Skype becoming popular tool for network news telecasts

By David Bauder, AP
Thursday, September 2, 2010

Networks using Skype in news reports

NEW YORK — When he wanted to interview a source in Connecticut for a recent “World News” story on technology, ABC reporter Pierre Thomas didn’t even leave the office. ABC’s cameras showed him sitting in front of a computer screen, talking to Michael Coppolla through Skype.

The video phone service has become an important tool for television news organizations over the past several months. Producers say it enables them to reach many more people for interviews. It also saves money, although its current users insist Skype won’t become a crutch.

Skype encourages news organizations to use the service, doesn’t charge for it and offers detailed advice on how to best take advantage of the technology. The company asks networks to display its logo or verbally identify Skype.

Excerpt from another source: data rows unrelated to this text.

(** * Copilot MCP Bridge: the request/response reliability layer

    A shallow embedding of [src/mcpService.ts] (class [McpService]), of the
    chat participant (class [CopilotChatParticipant]) and of the declarations
    of [types.ts] they use, with the properties of the transport client and
    of the orchestrator stated over them.

    Conventions.
    - A JS string is a [string] (its UTF-8 bytes); a JS number that the code
      uses as an integer is a [Z].
    - A [Promise] that settles is an [Outcome]: [Fulfilled v] for a value
      returned, [Rejected e] for an exception thrown.
    - The logger is a pure observer ([Logger] in [types.ts]); its calls are
      left out.
    - The HTTP libraries ([axios], [fetch]), [Buffer] and the editor host are
      collaborators outside the repository: they appear as the small
      contracts of section [Collaborators]. *)

From Stdlib Require Import Ascii String ZArith Lia.
From Equations Require Import Equations.
From stdpp Require Import gmap strings list pretty.

Local Open Scope string_scope.
Local Open Scope Z_scope.
Local Open Scope list_scope.

(** ** types.ts

    The constructors of the three enumerations below stand for the string
    literals of the union types. *)

Inductive AuthType := none | bearer | api_key | basic.
Inductive HttpLibrary := fetch | axios.
Inductive LogLevel := LogDebug | LogInfo | LogWarn | LogError.

Record McpServerConfig := {
  endpoint : string;
  timeout : Z;
  retries : Z }.

Record AuthenticationConfig := {
  type : AuthType;
  token : string;
  headerName : string }.

Record HttpClientConfig := {
  library : HttpLibrary;
  userAgent : string }.

Record FeatureConfig := {
  enabled : bool;
  includeWorkspaceContext : bool;
  includeActiveFile : bool }.

Record LoggingConfig := {
  level : LogLevel;
  enableTelemetry : bool }.

Record ExtensionConfig := {
  mcpServer : McpServerConfig;
  authentication : AuthenticationConfig;
  httpClient : HttpClientConfig;
  features : FeatureConfig;
  logging : LoggingConfig }.

Record ActiveFile := {
  path : string;
  language : string;
  content : option string }.

(** [vscode.Position] is a line and a character. *)
Record Selection := {
  start : Z * Z;
  end_ : Z * Z;
  text : string }.

Record RequestContext := {
  workspaceRoot : option string;
  activeFile : option ActiveFile;
  selection : option Selection;
  openFiles : option (list string) }.

Record RequestMetadata := {
  extensionVersion : string;
  vscodeVersion : string;
  copilotVersion : option string }.

Record McpRequest := {
  prompt : string;
  sessionId : string;
  userId : string;
  timestamp : Z;
  context : RequestContext;
  metadata : RequestMetadata }.

(** [data.metadata] is a [Record<string, any>] that the code only prints:
    it is kept as its [JSON.stringify(_, null, 2)] rendering. *)
Record McpData := {
  enhancedPrompt : option string;
  additionalContext : option string;
  suggestions : option (list string);
  dataMetadata : option string }.

Record McpErrorBody := {
  code : string;
  message : string }.

Record McpResponse := {
  success : bool;
  data : option McpData;
  error_ : option McpErrorBody }.

Record ChatSession := {
  id : string;
  sessionUserId : string;
  startTime : Z;
  lastActivity : Z;
  messageCount : Z }.

Inductive McpErrorType :=
  | CONNECTION_ERROR
  | AUTHENTICATION_ERROR
  | TIMEOUT_ERROR
  | INVALID_RESPONSE
  | RATE_LIMITED
  | SERVER_ERROR
  | CONFIGURATION_ERROR.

“It really has changed the way we do business,” said Tom Costello, a Washington-based NBC News reporter.

While reporting on a bad egg outbreak a week ago, Costello found an elderly woman in a remote section of Pennsylvania who has lingering stomach problems from a salmonella poisoning five years ago. There was no way to reach her in time with a camera crew for “Nightly News,” but Costello was surprised to find she regularly used Skype, and that’s how they did the interview.

One of Washington’s paralyzing snowstorms last winter left Costello without power and stranded at home, but his wife held up a laptop to take a picture of him thigh-deep in snow in their front yard so Costello could do a live report.

All three broadcast network newscasts use Skype to a certain extent. Fox News Channel interviews people under the banner “Skype gripe.” Barbara Walters talked about her heart surgery on “The View” by way of Skype. The “Today” show keeps connected with viewers through Skype.

“This opens the entire country up for us to get to instantaneously,” said Jon Banner, “World News” executive producer. “It is a terrific advance and we would be foolish not to take advantage of any technical advance that’s out there.”

Skype is perfect for deadline situations — such as the late-day interview ABC’s Thomas conducted, Banner said. It also gives ABC access to a wider selection of experts for stories, he said.

A downside is a degradation in video quality. The Skype picture for Thomas’ interview was fuzzy, and it sometimes seemed interview subject Coppolla’s voice wasn’t in sync with his moving mouth. It wasn’t the high-definition video to which viewers are accustomed.

That’s why Skype, while a great tool, is best used in an emergency, said Rick Kaplan, executive producer of the “CBS Evening News.” The picture is less of a concern to NBC’s “Nightly News,” which recently shot anchor Brian Williams Skype-ing with a girl he met in an Afghanistan orphanage who is in Los Angeles for a visit.

“The audience has accepted that what you’re going to see is a wide range of video quality in a broadcast,” said Bob Epstein, executive producer of NBC’s “Nightly News.”

That’s one of the reasons Skype has a website devoted to giving television executives advice on equipment needed for the best picture, said Michele Don Durbin, the company’s U.S. marketing director. “Oprah,” for example, has a dedicated high-speed line that it uses just for Skype, she said. It doesn’t serve Skype’s interests if a TV network shows a poor picture with the company’s logo.

The company doesn’t seek exclusivity agreements with networks or charge for on-air use because each instance solidifies its reputation among consumers, she said.

Not everyone believes Skype’s spread is the best idea for news organizations. Steven Rosenbaum, a former TV producer who developed “MTV Unfiltered” and now runs a video sharing website, questioned whether Skype is just a way to cut corners.

At “MTV Unfiltered,” his staff would send out cameras to people with stories to tell, asking them to film themselves and their world. It wasn’t innovation. “We were just cheap,” he said.

There’s no substitute for reporters going out on location for stories, he said. Meeting people face-to-face invariably produces richer stories.

“This hastens the demise of the journalism part of TV journalism,” Rosenbaum said. “You’re making the reporting part of the journalism perfunctory.”

Producers note that print journalists make frequent use of telephone interviews and don’t always show up at the doorstep of story subjects. The difference, though, is that television is a visual medium and needs pictures.

Deborah Potter, executive director of the TV news think tank Newslab, said that networks can’t always get to areas for certain stories, such as earthquakes and other disasters. Local stations use Skype to talk to people from their communities who might be visiting those areas, which allows networks to “broaden their scope and add context to stories,” she said.

Skype’s improving quality means that the days of expensive trucks being sent on the road for live pictures may be numbered, Potter said.

“No matter what story we’re doing, if we have the option to get there and be there in person, that’s our responsibility and that’s what we do,” ABC’s Banner said. “There are times when we don’t have that luxury.”

NBC is owned by General Electric Co.; ABC is owned by The Walt Disney Co.; CBS is a division of CBS Corp.